Although the higher layers seem to resemble human symmetry perception of the CD album covers best, we cannot unconditionally recommend to use higher-layer features for getting the best results with other types of stimuli. Higher-layer features are not well understood yet, despite intense research [
16,
28,
29]. Yosinski et al. [
25] investigated how transferable learned features are between different tasks and found that the features from the first two layers only can be considered truly generic. Higher-layer features tend to be specific to the set of images that were used during training; this specificity may potentially limit their usefulness when novel images are encoded by the CNNs. Although we did not observe such a negative effect in our study, this potential problem should be kept in mind.
In order to evaluate the correlation between subjective ratings and calculated symmetry values, we measured Spearman’s rank (non-parametric) correlation. Thus, we did not exactly replicate the behavioral measures, but predicted their relative strength. We observed that quadratic and cubic models fit the relation between our measure and the subjective ratings better than a linear model, which indicates that the relation between the two measures is not strictly linear. In other words, our algorithm does not match the exact subjective ratings that one would get from human observers. Rather, the algorithm predicts the relative subjective impression of symmetry in sets of images. This correspondence is strongest when symmetry is either very prominent or almost absent. With intermediate degrees of symmetry, human observers tend to agree less on how symmetric an image is (
Figure 6). At the same time, the correspondence with the calculated values is less precise (
Figure 5).
5. Conclusions
We propose a novel computational method that was developed to predict human left/right symmetry ratings for complex, non-geometrical images, as exemplified by CD album covers. The aim of the model is to closely match subjective symmetry as judged by human observers. For this purpose, we used filters learned by CNNs because they are akin to receptive fields in the early human visual system and get more and more abstract at higher layers of the CNNs. In order to evaluate our method, we compared the results from the computational model with subjective ratings by 20 participants who assessed left/right symmetry in a dataset of 300 different album covers.

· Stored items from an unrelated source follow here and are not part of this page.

(** * Ds-bot: the CSV profiler, the validator and the payload extractor

    A shallow embedding of the logic of [src/App.tsx] (the profiler that reads
    the whole dataset, the validator and the response handler) and of the
    earlier profiler kept in the repository ([inferDataType] and the sampling
    [analyzeColumns]), followed by the properties of the specification.

    Text is a sequence of code units.  The model keeps the code units below
    256 (type [ascii]); the white space of [String.prototype.trim] is given on
    that range.  Numbers are IEEE 754 binary64 values, taken from the
    specification of floating point numbers of the Standard Library
    ([spec_float] with precision 53 and maximal exponent 1024). *)

From Stdlib Require Import ZArith Ascii String DecimalString Lia.
From Stdlib Require Import Floats.SpecFloat.
From stdpp Require Import base tactics option list strings finite gmap sorting.

Local Open Scope nat_scope.
Set Warnings "-register-all".

(** ** Strings of the host language *)

Module JS.

Abbreviation jsstring := (list ascii).

Definition str (s : string) : jsstring := list_ascii_of_string s.
Arguments str s%_string.

Definition nl : ascii := "010"%char.
Definition comma : ascii := ","%char.
Definition dquote : ascii := "034"%char.
Definition backtick : ascii := "`"%char.

(** White space and line terminators, as [trim] and [Number] see them:
    TAB, LF, VT, FF, CR, SP and NBSP. *)
Definition is_ws (c : ascii) : bool :=
  existsb (N.eqb (N_of_ascii c)) [9; 10; 11; 12; 13; 32; 160]%N.

Fixpoint ltrim (s : jsstring) : jsstring :=
  match s with
  | [] => []
  | c :: t => if is_ws c then ltrim t else s
  end.

Definition rtrim (s : jsstring) : jsstring := rev (ltrim (rev s)).

(** [s.trim()] *)
Definition trim (s : jsstring) : jsstring := rtrim (ltrim s).

(** [s.trim() !== ''] *)
Definition nonblank (s : jsstring) : bool :=
  match trim s with [] => false | _ :: _ => true end.

(** [s.split(sep)] for a separator of one code unit: never empty. *)
Fixpoint split (sep : ascii) (s : jsstring) : list jsstring :=
  match s with
  | [] => [[]]
  | c :: t =>
      if Ascii.eqb c sep then [] :: split sep t
      else match split sep t with
           | h :: r => (c :: h) :: r
           | [] => [[c]]
           end
  end.

(** [s.replace(re, '')] where [re] is the global pattern of one double
    quote: every double quote goes. *)
Definition remove_dquotes (s : jsstring) : jsstring :=
  List.filter (fun c => negb (Ascii.eqb c dquote)) s.

(** [s.toLowerCase()] on the letters A to Z; the words it is compared with
    below are ASCII, and no other code unit lowers to an ASCII letter of
    them. *)
Definition lower (c : ascii) : ascii :=
  let n := N_of_ascii c in
  if ((65 <=? n) && (n <=? 90))%N then ascii_of_N (n + 32) else c.

Definition toLowerCase (s : jsstring) : jsstring := map lower s.

Definition eqb_str (a b : jsstring) : bool := bool_decide (a = b).

(** [s.startsWith(p)] *)
Fixpoint starts_with (p s : jsstring) : bool :=
  match p, s with
  | [], _ => true
  | _ :: _, [] => false
  | a :: p', b :: s' => Ascii.eqb a b && starts_with p' s'
  end.

(** The first occurrence of [p] in [s]: the text before it and the text
    after it. *)
Fixpoint find_sub (p s : jsstring) : option (jsstring * jsstring) :=
  if starts_with p s then Some ([], drop (length p) s)
  else match s with
       | [] => None
       | c :: t =>
           match find_sub p t with
           | Some (a, b) => Some (c :: a, b)
           | None => None
           end
       end.

End JS.
Import JS.

(** ** Numbers: IEEE 754 binary64 *)

Module Num.

Definition prec : Z := 53.
Definition emax : Z := 1024.

Abbreviation number := spec_float.

Definition NaN : number := S754_nan.
Definition zero : number := S754_zero false.

Definition add : number -> number -> number := SFadd prec emax.
Definition sub : number -> number -> number := SFsub prec emax.
Definition mul : number -> number -> number := SFmul prec emax.
Definition div : number -> number -> number := SFdiv prec emax.

(** [Math.sqrt] *)
Definition sqrt : number -> number := SFsqrt prec emax.

(** [Math.pow(x, 2)], taken as the correctly rounded square. *)
Definition pow2 (x : number) : number := mul x x.

(** The number nearest to an integer (ties to even). *)
Definition of_Z (z : Z) : number := binary_normalize prec emax z 0 false.
Definition of_nat (n : nat) : number := of_Z (Z.of_nat n).

(** The number nearest to the fraction [p / q], with the sign [s]. *)
Definition ratio (s : bool) (p q : positive) : number :=
  div (S754_finite s p 0) (S754_finite false q 0).

(** The number nearest to [m * 10 ^ e], with the sign [s]. *)
Definition decimal (s : bool) (m e : Z) : number :=
  match m with
  | Zpos p =>
      match e with
      | Zneg k => ratio s p (Pos.pow 10 k)
      | _ => of_Z (if s then - (Zpos p * 10 ^ e) else Zpos p * 10 ^ e)
      end
  | _ => S754_zero s
  end.

Definition isNaN (x : number) : bool :=
  match x with S754_nan => true | _ => false end.

(** [x > 0] *)
Definition is_pos (x : number) : bool :=
  match x with
  | S754_finite false _ _ | S754_infinity false => true
  | _ => false
  end.

(** [parseFloat(x.toFixed(2))].  [toFixed] takes the integer [n] nearest to
    [100 * |x|], the larger one on a tie, and prints [n / 100] with the sign
    of [x]; from [1e21] on it prints [x] itself, as it does for the
    infinities and for [NaN].  [parseFloat] reads the digits back to the
    nearest number. *)
Definition toFixed2 (x : number) : number :=
  match x with
  | S754_finite s m e =>
      let big :=
        match e with
        | Zneg k => (10 ^ 21 * Zpos (Pos.pow 2 k) <=? Zpos m)%Z
        | _ => (10 ^ 21 <=? Zpos m * 2 ^ e)%Z
        end in
      if big then x
      else
        let n :=
          match e with
          | Zneg k => ((200 * Zpos m + Zpos (Pos.pow 2 k)) / (2 * Zpos (Pos.pow 2 k)))%Z
          | _ => (100 * Zpos m * 2 ^ e)%Z
          end in
        match n with
        | Zpos p => ratio s p 100
        | _ => S754_zero s
        end
  | S754_zero _ => S754_zero false
  | _ => x
  end.

(** *** [Number(s)] on a string *)

Definition is_digit (c : ascii) : bool :=
  let n := N_of_ascii c in ((48 <=? n) && (n <=? 57))%N.

Definition digit_val (c : ascii) : Z := Z.of_N (N_of_ascii c - 48).

(** The value of a hexadecimal, octal or binary digit, if it is one below
    the base. *)
Definition digit_in (base : Z) (c : ascii) : option Z :=
  let n := Z.of_N (N_of_ascii c) in
  let v :=
    if ((48 <=? n) && (n <=? 57))%Z then Some (n - 48)%Z
    else if ((97 <=? n) && (n <=? 102))%Z then Some (n - 87)%Z
    else if ((65 <=? n) && (n <=? 70))%Z then Some (n - 55)%Z
    else None in
  match v with
  | Some d => if (d <? base)%Z then Some d else None
  | None => None
  end.

Fixpoint span_digits (s : jsstring) : jsstring * jsstring :=
  match s with
  | c :: t =>
      if is_digit c then let '(d, r) := span_digits t in (c :: d, r)
      else ([], s)
  | [] => ([], [])
  end.

Definition digits_value (d : jsstring) : Z :=
  fold_left (fun acc c => (10 * acc + digit_val c)%Z) d 0%Z.

Fixpoint based_value (base : Z) (acc : Z) (s : jsstring) : option Z :=
  match s with
  | [] => Some acc
  | c :: t =>
      match digit_in base c with
      | Some d => based_value base (base * acc + d)%Z t
      | None => None
      end
  end.

(** The exponent part: nothing, or [e] or [E], a sign if any, and digits up
    to the end. *)
Definition exponent_part (s : jsstring) : option Z :=
  match s with
  | [] => Some 0%Z
  | c :: t =>
      if Ascii.eqb (lower c) "e"%char then
        let '(neg, t') :=
          match t with
          | "-"%char :: u => (true, u)
          | "+"%char :: u => (false, u)
          | _ => (false, t)
          end in
        match span_digits t' with
        | ((_ :: _) as d, []) =>
            Some (if neg then - digits_value d else digits_value d)%Z
        | _ => None
        end
      else None
  end.

(** An unsigned decimal literal: its digits as an integer and its power of
    ten.  Digits are needed before or after the dot. *)
Definition unsigned_decimal (s : jsstring) : option (Z * Z) :=
  let '(d1, r1) := span_digits s in
  let '(d2, r2) :=
    match r1 with
    | "."%char :: r => span_digits r
    | _ => ([], r1)
    end in
  match d1 ++ d2 with
  | [] => None
  | ds =>
      match exponent_part r2 with
      | Some e => Some (digits_value ds, (e - Z.of_nat (length d2))%Z)
      | None => None
      end
  end.

Definition signed_decimal (s : jsstring) : number :=
  let '(neg, u) :=
    match s with
    | "-"%char :: t => (true, t)
    | "+"%char :: t => (false, t)
    | _ => (false, s)
    end in
  if eqb_str u (str "Infinity") then S754_infinity neg
  else match unsigned_decimal u with
       | Some (m, e) => decimal neg m e
       | None => NaN
       end.

Definition prefixed (base : Z) (t : jsstring) : number :=
  match t with
  | [] => NaN
  | _ => match based_value base 0 t with
         | Some v => of_Z v
         | None => NaN
         end
  end.

(** [Number(s)]: white space around the literal is dropped, the empty text
    is [0], a text that is no numeric literal is [NaN]. *)
Definition Number (s : jsstring) : number :=
  match trim s with
  | [] => zero
  | "0"%char :: c :: t =>
      if Ascii.eqb (lower c) "x"%char then prefixed 16 t
      else if Ascii.eqb (lower c) "o"%char then prefixed 8 t
      else if Ascii.eqb (lower c) "b"%char then prefixed 2 t
      else signed_decimal (trim s)
  | u => signed_decimal u
  end.

End Num.
Import Num.

(** ** The data model of [types.ts] *)

Inductive ColumnType :=
  | TString | TNumeric | TBoolean | TEmpty | TStringMixed | TMixed.

(** The text of a column type, as the code writes it. *)
Definition type_label (t : ColumnType) : jsstring :=
  match t with
  | TString => str "String"
  | TNumeric => str "Numeric"
  | TBoolean => str "Boolean"
  | TEmpty => str "Empty"
  | TStringMixed => str "String (Mixed)"
  | TMixed => str "Mixed"
  end.

Global Instance ColumnType_eq_dec : EqDecision ColumnType.
Proof. solve_decision. Defined.

Module NumericStats.
Record t := mk
  { mean : number; median : number; stdDev : number;
    min : number; max : number }.
End NumericStats.

Module CategoricalStats.
Record t := mk
  { valueCounts : list (jsstring * nat); uniqueValues : nat }.
End CategoricalStats.

Inductive Stats :=
  | SNumeric (s : NumericStats.t)
  | SCategorical (s : CategoricalStats.t).

Module ColumnInfo.
Record t := mk
  { name : jsstring;
    type : ColumnType;
    hasMissingValues : bool;
    totalRows : nat;
    missingCount : nat;
    stats : option Stats }.
End ColumnInfo.

Inductive IssueType := INCONSISTENT_ROW_LENGTH | MIXED_DATA_TYPE.

Global Instance IssueType_eq_dec : EqDecision IssueType.
Proof. solve_decision. Defined.

Module ValidationIssue.
Record t := mk
  { type : IssueType;
    column : option jsstring;
    row : nat;
    value : option jsstring;
    message : jsstring }.
End ValidationIssue.

(** ** [src/App.tsx]: statistics *)

(** [isNumeric] *)
Definition isNumeric (v : jsstring) : bool :=
  nonblank v && negb (isNaN (Number v)).

(** [[...data].sort((a, b) => a - b)]: the sort is stable; an element goes
    before the first one the comparator puts after it.  A comparison that
    is [NaN] or zero keeps the order. *)
Fixpoint sort_insert (x : number) (l : list number) : list number :=
  match l with
  | [] => [x]
  | y :: t => if is_pos (sub y x) then x :: l else y :: sort_insert x t
  end.

Definition sort (data : list number) : list number :=
  foldl (fun acc x => sort_insert x acc) [] data.

(** [a[i]] on numbers; out of range it is [undefined], which the arithmetic
    below turns into [NaN]. *)
Definition at_ (l : list number) (i : nat) : number := default NaN (l !! i).

(** [a.reduce(f)] without an initial value, on a list that is not empty. *)
Definition reduce1 (f : number -> number -> number) (l : list number) : number :=
  match l with
  | [] => NaN
  | x :: t => foldl f x t
  end.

We evaluated different model configurations by calculating the correlation between the computationally obtained results and the ratings by humans.
Results demonstrate that our algorithm outperforms a recently proposed method for measuring continuous symmetry in an image by comparing pixel intensities [
12]. Moreover, the correlation increased from 0.80 to 0.90 when we used filters from higher layers that focus on more abstract features. However, it remains to be established whether our approach also works for images other than album covers. For arbitrary images, we recommend to use second-layer features because they are known to be more universal than higher-layer features and lead to better results than first-layer features in our study.
In future research, we will use the proposed symmetry measure to study the role of symmetry in aesthetic perception, for example, by applying the measure to images of visual artworks and photographs.